24 July 2021: Several residents of Kochi village describe the floods as the ‘deadliest they have seen in their lives’.

With 82 000 active coronavirus cases in Maharashtra, predominantly in rural areas, 216 relief camps in the city of Kolhapur offer little hope. Sanjay Khondre, 40, a resident of Ghalwad village, east of Kolhapur, chose not to go to a relief facility. Instead, he sleeps on the roadside or in a tempo – similar to a bakkie – converted into a makeshift home. “There’s Covid risk, and we can’t afford losing more days of work,” he says.

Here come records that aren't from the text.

(* ===== verification/FastPaths.v ===== *)
(** * Specialised kernels of [operation.rs]

    Concatenation of canonical inputs by whole chunks, and the OIHW to OHWI
    storage permutation: code paths the executor takes instead of the
    element-wise kernels when the facts allow it. *)

From S2P Require Import Prelude Errors Cancel Tensor Representation Strides Facts Operation.
From S2P Require Import Kernels Simd.
Local Open Scope N_scope.

(** ** Contiguous concatenation *)

Definition TILE_BYTES : N := 1024 * 1024.

(** The loop of [append_byte_range_tiled]; each round copies at least a byte. *)
Fixpoint append_tiles (fuel : nat) (source : bytes) (source_offset byte_len copied : N)
    (target : bytes) : M bytes :=
  match fuel with
  | O => mret target
  | S fuel =>
      if copied <? byte_len then
        _ ← check;
        let tile := N.min TILE_BYTES (byte_len - copied) in
        source_start ← lift (ok_or (checked_add source_offset copied) ResourceLimit);
        source_range ← lift (checked_byte_range source_start tile (blen source));
        chunk ← lift (ok_or (get_range source source_range) Integrity);
        copied ← lift (ok_or (checked_add copied tile) ResourceLimit);
        append_tiles fuel source source_offset byte_len copied (target ++ chunk)
      else mret target
  end.

Definition append_byte_range_tiled (source : bytes) (source_offset byte_len : N)
    (target : bytes) : M bytes :=
  append_tiles (S (N.to_nat (byte_len / TILE_BYTES)) + 1) source source_offset byte_len 0 target.

(** The slices [shape[..axis]] and [shape[axis + 1..]], which panic out of
    range. *)
Definition shape_before (shape : list N) (axis : nat) : result (list N) :=
  if (axis <=? length shape)%nat then Ok (take axis shape) else Panic.
Definition shape_after (shape : list N) (axis : nat) : result (list N) :=
  if (axis + 1 <=? length shape)%nat then Ok (drop (axis + 1) shape) else Panic.

(** One input of one outer row. *)
Definition concat_chunk (axis : nat) (inner_bytes outer_index : N) (x : TensorFacts * ByteView)
    (st : bytes * N) : M (bytes * N) :=
  let '(facts, input) := x in
  let '(output, target_offset) := st in
  dimension ← lift (index (logical_shape facts) axis);
  chunk_bytes ← lift (ok_or (checked_mul dimension inner_bytes) ResourceLimit);
  source_offset ← lift (ok_or (checked_mul outer_index chunk_bytes) ResourceLimit);
  output ← append_byte_range_tiled (as_slice input) source_offset chunk_bytes output;
  target_offset ← lift (ok_or (checked_add target_offset chunk_bytes) ResourceLimit);
  mret (output, target_offset).

Definition build_contiguous_concat (axis : Axis) (input_facts : list TensorFacts)
    (output_facts : TensorFacts) (inputs : list ByteView) : M bytes :=
  _ ← check;
  _ ← lift (validate_concat_inputs input_facts inputs);
  axis ← lift (validate_axis axis (length (logical_shape output_facts)));
  output_length ← lift (validate_host_len (facts_byte_len output_facts));
  _ ← try_reserve_exact output_length;
  first ← lift (index input_facts 0);
  outer_shape ← lift (shape_before (logical_shape first) axis);
  outer ← lift (checked_element_count outer_shape);
  inner_shape ← lift (shape_after (logical_shape first) axis);
  inner_elements ← lift (checked_element_count inner_shape);
  width ← lift (dtype_width (facts_dtype first));
  inner_bytes ← lift (ok_or (checked_mul inner_elements width) ResourceLimit);
  '(output, target_offset) ← for_range 0 outer (fun outer_index st =>
      _ ← check;
      for_each (zip input_facts inputs) (concat_chunk axis inner_bytes outer_index) st) ([], 0);
  _ ← lift (reject (negb (target_offset =? blen output) || negb (blen output =? output_length))
              Integrity);
  _ ← check;
  mret output.

(** ** OIHW to OHWI *)

Definition COPY_TILE_ELEMENTS_USIZE : N := 16 * 1024.

(** [input.get(start..)] followed by [first_chunk::<WIDTH>]. *)
Definition first_chunk (input : bytes) (start width : N) : option bytes :=
  get_range input (start, start + width).

(** One pushed element; the source offset advances unless it was the last. *)
Definition push_channel (width source_channel_stride : N) (input : bytes)
    (block_end input_channel : N) (st : N * list bytes) : result (N * list bytes) :=
  let '(source_start, output) := st in
  chunk ← ok_or (first_chunk input source_start width) Integrity;
  source_start ← (if input_channel + 1 <? block_end
                  then unchecked_add source_start source_channel_stride
                  else mret source_start);
  mret (source_start, output ++ [chunk]).

(** The loop over blocks of input channels at one spatial position. *)
Fixpoint channel_blocks (fuel : nat) (width spatial source_channel_stride : N) (input : bytes)
    (input_channels channel_base spatial_index block_start : N) (output : list bytes)
  : M (list bytes) :=
  match fuel with
  | O => mret output
  | S fuel =>
      if block_start <? input_channels then
        _ ← check;
        let block_end := N.min (saturating_add block_start COPY_TILE_ELEMENTS_USIZE)
                           input_channels in
        block_offset ← lift (ok_or (checked_mul block_start spatial) ResourceLimit);
        source_element ← lift (ok_or (offset ← checked_add channel_base block_offset;
                                      checked_add offset spatial_index) ResourceLimit);
        source_start ← lift (ok_or (checked_mul source_element width) ResourceLimit);
        '(_, output) ← for_range block_start block_end (fun input_channel st =>
            lift (push_channel width source_channel_stride input block_end input_channel st))
          (source_start, output);
        channel_blocks fuel width spatial source_channel_stride input input_channels
          channel_base spatial_index block_end output
      else mret output
  end.

Definition build_oihw_to_ohwi_elements (width : N) (input : bytes)
    (output_channels input_channels spatial elements : N) : M bytes :=
  if elements =? 0 then _ ← check; mret [] else
  _ ← try_reserve_exact (elements * width);
  source_channel_stride ← lift (ok_or (checked_mul spatial width) ResourceLimit);
  output_channel_elements ← lift (ok_or (checked_mul input_channels spatial) ResourceLimit);
  output ← for_range 0 output_channels (fun output_channel output =>
      channel_base ← lift (ok_or (checked_mul output_channel output_channel_elements)
                             ResourceLimit);
      for_range 0 spatial (fun spatial_index output =>
          channel_blocks (S (N.to_nat (input_channels / COPY_TILE_ELEMENTS_USIZE)) + 1)
            width spatial source_channel_stride input input_channels channel_base
            spatial_index 0 output) output) [];
  _ ← lift (reject (negb (N.of_nat (length output) =? elements)) Integrity);
  _ ← check;
  mret (concat output).

Definition dimension_as_usize (dimension : N) : result N := usize_try_from dimension.

Definition is_half_width (d : DType) : bool :=
  match d with F16 | Bf16 => true | _ => false end.

(** The checked spatial and total element counts of an OIHW tensor. *)
Definition oihw_elements (o i h w : N) : result (N * N) :=
  spatial ← ok_or (checked_mul h w) ResourceLimit;
  output_channel_elements ← ok_or (checked_mul i spatial) ResourceLimit;
  elements ← ok_or (checked_mul o output_channel_elements) ResourceLimit;
  mret (spatial, elements).

(** [None] sends the executor back to the element-wise kernel. *)
Definition build_oihw_to_ohwi_if_supported (avx2 : bool) (permute : Permute)
    (input_facts output_facts : TensorFacts) (input : bytes) : M (option bytes) :=
  if match permute_mode permute with Storage _ => false | Logical => true end ||
     bool_decide (permute_order permute <> [0; 2; 3; 1]) ||
     negb (is_canonical_contiguous input_facts)
  then mret None else
  _ ← check;
  match logical_shape input_facts with
  | [o; i; h; w] =>
      output_channels ← lift (dimension_as_usize o);
      input_channels ← lift (dimension_as_usize i);
      kernel_height ← lift (dimension_as_usize h);
      kernel_width ← lift (dimension_as_usize w);
      '(spatial, elements) ←
        lift (oihw_elements output_channels input_channels kernel_height kernel_width);
      width ← lift (dtype_width (facts_dtype input_facts));
      expected_bytes ← lift (ok_or (checked_mul elements width) ResourceLimit);
      output_bytes ← lift (validate_host_len (facts_byte_len output_facts));
      _ ← lift (reject (negb (blen input =? expected_bytes) ||
                        negb (output_bytes =? expected_bytes)) Integrity);
      if (width =? 2) && (spatial =? 9) && is_half_width (facts_dtype input_facts) && avx2 then
        output ← allocate_tensor output_facts;
        output ← permute_oihw_to_ohwi_3x3_u16 avx2 input output output_channels input_channels;
        mret (Some output)
      else if bool_decide (width ∈ [1; 2; 4; 8]) then
        output ← build_oihw_to_ohwi_elements width input output_channels input_channels spatial
                   elements;
        mret (Some output)
      else mret None
  | _ => mret None
  end.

Khondre is worried about his cattle. “I had to shift five buffaloes to my relative’s place 30km away. I could only keep two oxen here [on the roadside],” he says. Homeless for six days at this point, “every day I walk at least 8km requesting the unaffected farmers to give some fodder”. Not many farmers respond kindly to his request, he says.

Lalita Kamble, 48, who is in a government relief camp in Kolhapur’s Shirol region, has already had a difficult time working as an agricultural labourer. And she is now on the brink of losing her last source of income. “How do we find fodder for the cattle when everyone’s field is drowned? In case anything happens to them, even the bare minimum dairy earnings will stop,” she says.

27 July 2021: In several villages, civilians use what resources they have to save countless lives. Youngsters from Ghalwad village helped evacuate more than 2 500 stranded villagers.

Her village of Shirati reported a rise in Covid-19 cases in the past few months. With stricter lockdowns, “I couldn’t get work for the past 30 days”. When it rained on 23 July, she was hoping to find some work. “It turned out to be the opposite. Forget getting some work. This time, merely within 24 hours, our village drowned.”

About 59 000 domestic animals had died in the floods by 28 July and preliminary estimates suggested the destruction of 200 000 hectares of crops. Almost 434 200 people had been evacuated, with eight missing. “These floods are much worse than 2019,” says Wagh. He fears Covid-19 as he is struggling with fatigue, but asks, “Who do you think will wear a mask when they can see their houses drowning in flood?”

Kamble, who owns 0.25 acres of land, has no money left to cultivate other crops. She remembers the 2019 floods, when the receding water levels left behind mucky sewage. “We cleaned the house for 15 days and still the stench was unbearable. It’s only women who have to do this work,” she says, pointing out how every disaster affects women worse than men.

24 July 2021: A farmer from Kavathesar uses his cart to help evacuate stranded villagers.
24 July 2021: A resident of Kolhapur’s Kavathesar village spent several hours rescuing his stranded cat.
25 July 2021: A resident of Udgaon village makes his way through the floodwater.
25 July 2021: Kolhapur’s Udgaon and Chinchwad villages have been ravaged by two floods in the past three years.